Le Conseil fédéral a défini les grandes orientations de la politique de la Confédération en matière de numérisation pour la législature 2015-2019, la stratégie «Suisse numérique». Ce plan, adopté en avril 2016, fixe les lignes directrices régissant l’action de l’Etat. L’égalité des chances et la participation de tous et de toutes est un des quatre objectifs principaux de la stratégie du Conseil fédéral. Toute la population suisse doit pouvoir accéder à une infrastructure de réseau de qualité, à des contenus et services innovants, mais aussi «savoir utiliser les technologies de l’information et de la communication (TIC) de manière compétente, sûre et responsable». Condition pour le Conseil fédéral de «la participation de tous à une société démocratique et informée». Le numérique ouvre la voie à de nouvelles formes de communication, d’information et de participation politique dont il faut savoir faire usage: «l’enjeu est de permettre à la population suisse d’utiliser activement les TIC pour participer à des processus politiques, sociaux, économiques et culturels. Parallèlement, chacun doit être apte à réagir aux dangers de l’internet».
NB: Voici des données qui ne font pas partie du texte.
(** *** Opening *)

(** Opening for writing succeeds when the file can be created and opened and the migrations run; a file that passes its check keeps
    what it holds.  But any failure of the check, and not only a check that finds the database corrupt, has
    the file replaced: everything stored is lost when the check cannot be run (the database is locked, the
    file cannot be looked up). *)
Theorem OpenRW_outcomes e name file :
  name ≠ OtherStore → open_ e = None → create e = None → ping e = None →
  (∀ d, (migrate d).2 = None) →
  (validateDb e = None → OpenRW e name file = ((migrate file).1, Ok (Some (Store (migrate file).1 false (storeName_String name))))) ∧
  (∀ er, (quickCheck e = Err er ∨ stat e = StatError er) →
     OpenRW e name file = ((migrate emptyDb).1, Ok (Some (Store (migrate emptyDb).1 false (storeName_String name))))).
Proof.
  intros Hn Ho Hc Hp Hm. unfold OpenRW. assert (Ene : is_empty (storeName_String name) = false) by (by destruct name).
  rewrite Ene. unfold validatedDbConn. rewrite Ho, Hc, Hp. split.
  - intros ->. specialize (Hm file). by destruct (migrate file) as [d [er|]].
  - intros er Her. assert (Hv : ∃ er', validateDb e = Some er').
    { unfold validateDb. rewrite Ho. destruct (stat e); [|by eexists..]. destruct Her as [->|?]; [by eexists|done]. }
    destruct Hv as [er' ->]. specialize (Hm emptyDb). by destruct (migrate emptyDb) as [d [er0|]].
Qed.

End Store.
End SqliteStore.

(** ** Examples: a database with the two tables *)
Module SqliteExamples.
Import Sqlite SqliteStore.

Record tables := Tables { settings : gmap bytes bytes; logs : list (Z * (Z * bytes)) }.

Fixpoint pairsOf (args : list sqlval) : option (list (bytes * bytes)) :=
  match args with
  | [] => Some []
  | VText k :: VText v :: args => match pairsOf args with Some l => Some ((k, v) :: l) | None => None end
  | _ => None
  end.

Fixpoint textsOf (args : list sqlval) : option (list bytes) :=
  match args with
  | [] => Some []
  | VText k :: args => match textsOf args with Some l => Some (k :: l) | None => None end
  | _ => None
  end.

Fixpoint intsOf (args : list sqlval) : option (list Z) :=
  match args with
  | [] => Some []
  | VInt k :: args => match intsOf args with Some l => Some (k :: l) | None => None end
  | _ => None
  end.

Definition ss : bytes := storeName_String StartupSettingsStore.
Definition wl : bytes := storeName_String WatchdogLogStore.
Definition no_such : err := Errorf "no such statement".

Definition nextRow (l : list (Z * (Z * bytes))) : Z := foldr Z.max 0 l.*1 + 1.

Definition exec (sql : bytes) (args : list sqlval) (d : tables) : tables * option err :=
  match pairsOf args, intsOf args, args with
  | Some ((_ :: _) as pairs), _, _ =>
      if bool_decide (sql = upsertSql ss (join (bs ",") (replicate (length pairs) (bs "(?, ?)"))))
      then (Tables (foldl (λ m kv, <[kv.1 := kv.2]> m) (settings d) pairs) (logs d), None)
      else (d, Some no_such)
  | _, Some ((_ :: _) as ids), _ =>
      if bool_decide (sql = deleteLogSql wl (join (bs ",") (replicate (length ids) (bs "?"))))
      then (Tables (settings d) (filter (λ r, r.1 ∉ ids) (logs d)), None)
      else (d, Some no_such)
  | _, _, [VInt ts; VBlob v] =>
      if bool_decide (sql = insertLogSql wl (bs "timestamp") (bs "log"))
      then (Tables (settings d) (logs d ++ [(nextRow (logs d), (ts, v))]), None)
      else (d, Some no_such)
  | _, _, _ => (d, Some no_such)
  end.

Definition query (sql : bytes) (args : list sqlval) (d : tables) : tables * res (list (list sqlval) * option err) :=
  if bool_decide (sql = selectLogSql wl (bs "timestamp") (bs "log")) then
    (d, Ok (map (λ r, [VInt r.1; VInt r.2.1; VBlob r.2.2]) (logs d), None))
  else
    match textsOf args with
    | Some ((k :: _) as names) =>
        if bool_decide (sql = selectSql ss)
        then (d, Ok (match settings d !! k with Some v => [[VText v]] | None => [] end, None))
        else if bool_decide (sql = deleteSql ss (join (bs ",") (replicate (length names) (bs "?"))))
        then (Tables (filter (λ kv, kv.1 ∈ names) (settings d)) (logs d),
              Ok (map (λ k, [VText k]) (map_to_list (filter (λ kv, kv.1 ∉ names) (settings d))).*1, None))
        else (d, Err no_such)
    | _ => (d, Err no_such)
    end.

#[export] Instance toyLib : SqliteLib := {|
  db := tables; emptyDb := Tables ∅ []; sql_Exec := exec; sql_Query := query; sql_Begin _ := None; sql_Commit _ _ := None;
  migrate_Up d := (d, UpNoChange); migrate_Force _ d := (d, None)
|}.

Lemma pairsOf_args pairs : pairsOf (pairArgs pairs) = Some pairs.
Proof. induction pairs as [|[k v] pairs IH]; [done|]. unfold pairArgs in *. cbn. by rewrite IH. Qed.

Lemma textsOf_map names : textsOf (map VText names) = Some names.
Proof. induction names as [|k names IH]; [done|]. cbn. by rewrite IH. Qed.

Lemma intsOf_map ids : intsOf (map VInt ids) = Some ids.
Proof. induction ids as [|k ids IH]; [done|]. cbn. by rewrite IH. Qed.

Lemma nextRow_fresh l : nextRow l ∉ l.*1.
Proof.
  unfold nextRow. assert (Hb : ∀ x, x ∈ l.*1 → x <= foldr Z.max 0 l.*1).
  { generalize l.*1 as k. induction k as [|y k IH]; intros x Hx; [by apply elem_of_nil in Hx|].
    cbn. apply elem_of_cons in Hx as [->|Hx]; [lia|]. specialize (IH x Hx). lia. }
  intros Hx%Hb. lia.
Qed.

#[export] Instance toyLaws : SqliteLaws.
Proof.
  refine {|
    kvTable t (d : @db toyLib) := if bool_decide (t = ss) then Some (settings d) else None;
    logTable t (d : @db toyLib) := if bool_decide (t = wl) then Some (logs d) else None
  |}.
  - intros t k d m Hm. case_bool_decide as Ht; [|done]. injection Hm as <-. right. subst t.
    unfold sql_Query, toyLib, query. rewrite bool_decide_false by (intros E; discriminate E). cbn [textsOf].
    by rewrite bool_decide_true.
  - intros t pairs d m Hm Hne. case_bool_decide as Ht; [|done]. injection Hm as <-. subst t.
    unfold sql_Exec, toyLib, exec. rewrite pairsOf_args. destruct pairs as [|p pairs]; [done|]. rewrite bool_decide_true by done.
    split; [done|]. intros t' Ht'. split; [by rewrite bool_decide_false|reflexivity].
  - intros t names d m Hm Hne. case_bool_decide as Ht; [|done]. injection Hm as <-. subst t.
    unfold sql_Query, toyLib, query. rewrite bool_decide_false by (intros E; discriminate E). rewrite textsOf_map.
    destruct names as [|k names]; [done|]. rewrite bool_decide_false by (intros E; discriminate E). rewrite bool_decide_true by done.
    split; [done|]. split; [|intros t' Ht'; split; [by rewrite bool_decide_false|reflexivity]].
    eexists (length _), _. by rewrite firstn_all.
  - intros t v ts d l Hl. case_bool_decide as Ht; [|done]. injection Hl as <-. subst t.
    unfold sql_Exec, toyLib, exec. cbn [pairsOf intsOf]. rewrite bool_decide_true by done. eexists. split; [apply nextRow_fresh|done].
  - intros t d l Hl. case_bool_decide as Ht; [|done]. injection Hl as <-. subst t. right.
    exists (length (logs d)), None. rewrite firstn_all. done.
  - intros t ids d l Hl Hne. case_bool_decide as Ht; [|done]. injection Hl as <-. subst t.
    unfold sql_Exec, toyLib, exec. rewrite intsOf_map. destruct ids as [|i ids]; [done|]. cbn [map pairsOf].
    by rewrite bool_decide_true.
Defined.

Lemma Get_settings key (d : @db toyLib) ro : Get key (Some (Store d ro ss)) = Ok (settings d !! key).
Proof.
  unfold Get, sql_Query, toyLib, query. cbn [tableName conn]. rewrite bool_decide_false by (intros Ed; discriminate Ed).
  cbn [textsOf]. rewrite bool_decide_true by done. by destruct (settings d !! key).
Qed.

Definition settingsStore : t := Store (Tables {[bs "old" := bs "x"]} []) false ss.

Example Update_example :
  ∃ d n deleted, Update [(bs "a", bs "1"); (bs "b", bs "2")] (Some settingsStore) = (Some (with_conn settingsStore d), Ok (take n deleted)) ∧
    kvTable ss d = Some (list_to_map [(bs "a", bs "1"); (bs "b", bs "2")]) ∧ deleted ≡ₚ [bs "old"].
Proof.
  destruct (Update_spec [(bs "a", bs "1"); (bs "b", bs "2")] settingsStore {[bs "old" := bs "x"]}) as [[e E]|(d & n & deleted & H1 & H2 & _ & H3)].
  - reflexivity.
  - reflexivity.
  - discriminate.
  - apply (bool_decide_unpack _). vm_compute. exact I.
  - exfalso. assert (Ho : match (Update [(bs "a", bs "1"); (bs "b", bs "2")] (Some settingsStore)).2 with Ok _ => True | _ => False end)
      by (vm_compute; exact I). rewrite E in Ho. exact Ho.
  - exists d, n, deleted. split; [exact H1|]. split; [exact H2|]. etrans; [exact H3|]. vm_compute. reflexivity.
Qed.

Definition logStore : t := Store (Tables ∅ [(1, (5, bs "up"))]) false wl.

Lemma logStore_logs : is_watchdog logStore [(1, (5, bs "up"))].
Proof. split; [reflexivity|]. vm_compute. reflexivity. Qed.

Lemma logs_in_order_witness :
  ∃ st' rowid, Write 7 (bs "down") (Some logStore) = Ok (Some st', (4, None)) ∧
    is_watchdog st' [(1, (5, bs "up")); (rowid, (7, bs "down"))].
Proof.
  destruct (logs_in_order 7 (bs "down") logStore [(1, (5, bs "up"))] logStore_logs eq_refl) as [[e E]|(st' & rowid & H1 & H2 & _)].
  - exfalso. assert (Ho : match Write 7 (bs "down") (Some logStore) with Ok (_, (_, None)) => True | _ => False end)
      by (vm_compute; exact I). rewrite E in Ho. exact Ho.
  - exists st', rowid. split; [exact H1|exact H2].
Defined.

(** A database with a setting, behind a check that could not be run *)
Definition locked : openEnv := OpenEnv StatExists None (Err (Errorf "database is locked")) true None None.

Definition oldDb : @db toyLib := Tables {[bs "old" := bs "x"]} [].

Lemma OpenRW_outcomes_witness : (OpenRW locked StartupSettingsStore oldDb).1 = Tables ∅ [].
Proof.
  assert (Hn : StartupSettingsStore ≠ OtherStore) by discriminate.
  rewrite (proj2 (OpenRW_outcomes locked StartupSettingsStore oldDb Hn eq_refl eq_refl eq_refl (λ d, eq_refl))
    (Errorf "database is locked") (or_introl eq_refl)).
  reflexivity.
Defined.

End SqliteExamples.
La littératie numérique et médiatique de toute la population, bien que ces termes ne soient pas employés, est donc de facto déclaré objectif national dans le cadre de la stratégie «Suisse numérique». Le développement de ces savoirs constitue le domaine historique de l’éducation aux médias et à l’information.

Essayons de définir succinctement quelles sont les dimensions de cette discipline. Pour le Conseil supérieur de l’éducation aux médias (CSEM, Fédération Wallonie-Bruxelles) «L’éducation aux médias a pour finalité de rendre chaque citoyen actif, autonome et critique envers tout document ou dispositif médiatique dont il est destinataire ou usager». Le terme dispositif peut être défini comme «tout ce qui a, d’une manière ou d’une autre, la capacité de capturer, d’orienter, de déterminer, d’intercepter, de modeler, de contrôler et d’assurer les gestes, les conduites, les opinions et les discours» (Giorgio Agamben). Les dispositifs médiatiques concernent aussi bien les médias (presse, radio, télévision, médias sociaux), que les contenus médiatiques, les supports et les formes dans lesquels ils nous sont donnés (langue, image), que les appareils utilisés, tels les ordinateurs et les smartphones.

Des notions d’informatique devraient aussi faire partie de l’éducation aux médias et à l’information, dans la mesure où celle-ci se définit comme la «science du traitement rationnel, notamment par machines automatiques, de l’information considérée comme le support des connaissances humaines et des communications dans les domaines technique, économique et social (Bulletin officiel de l’éducation nationale, France). Les algorithmes de traitement automatique des données prenant chaque jour une place plus importante dans l’accès aux connaissances, il faut dès lors sensibiliser la population à ces phénomènes et lui permettre de les appréhender de manière critique.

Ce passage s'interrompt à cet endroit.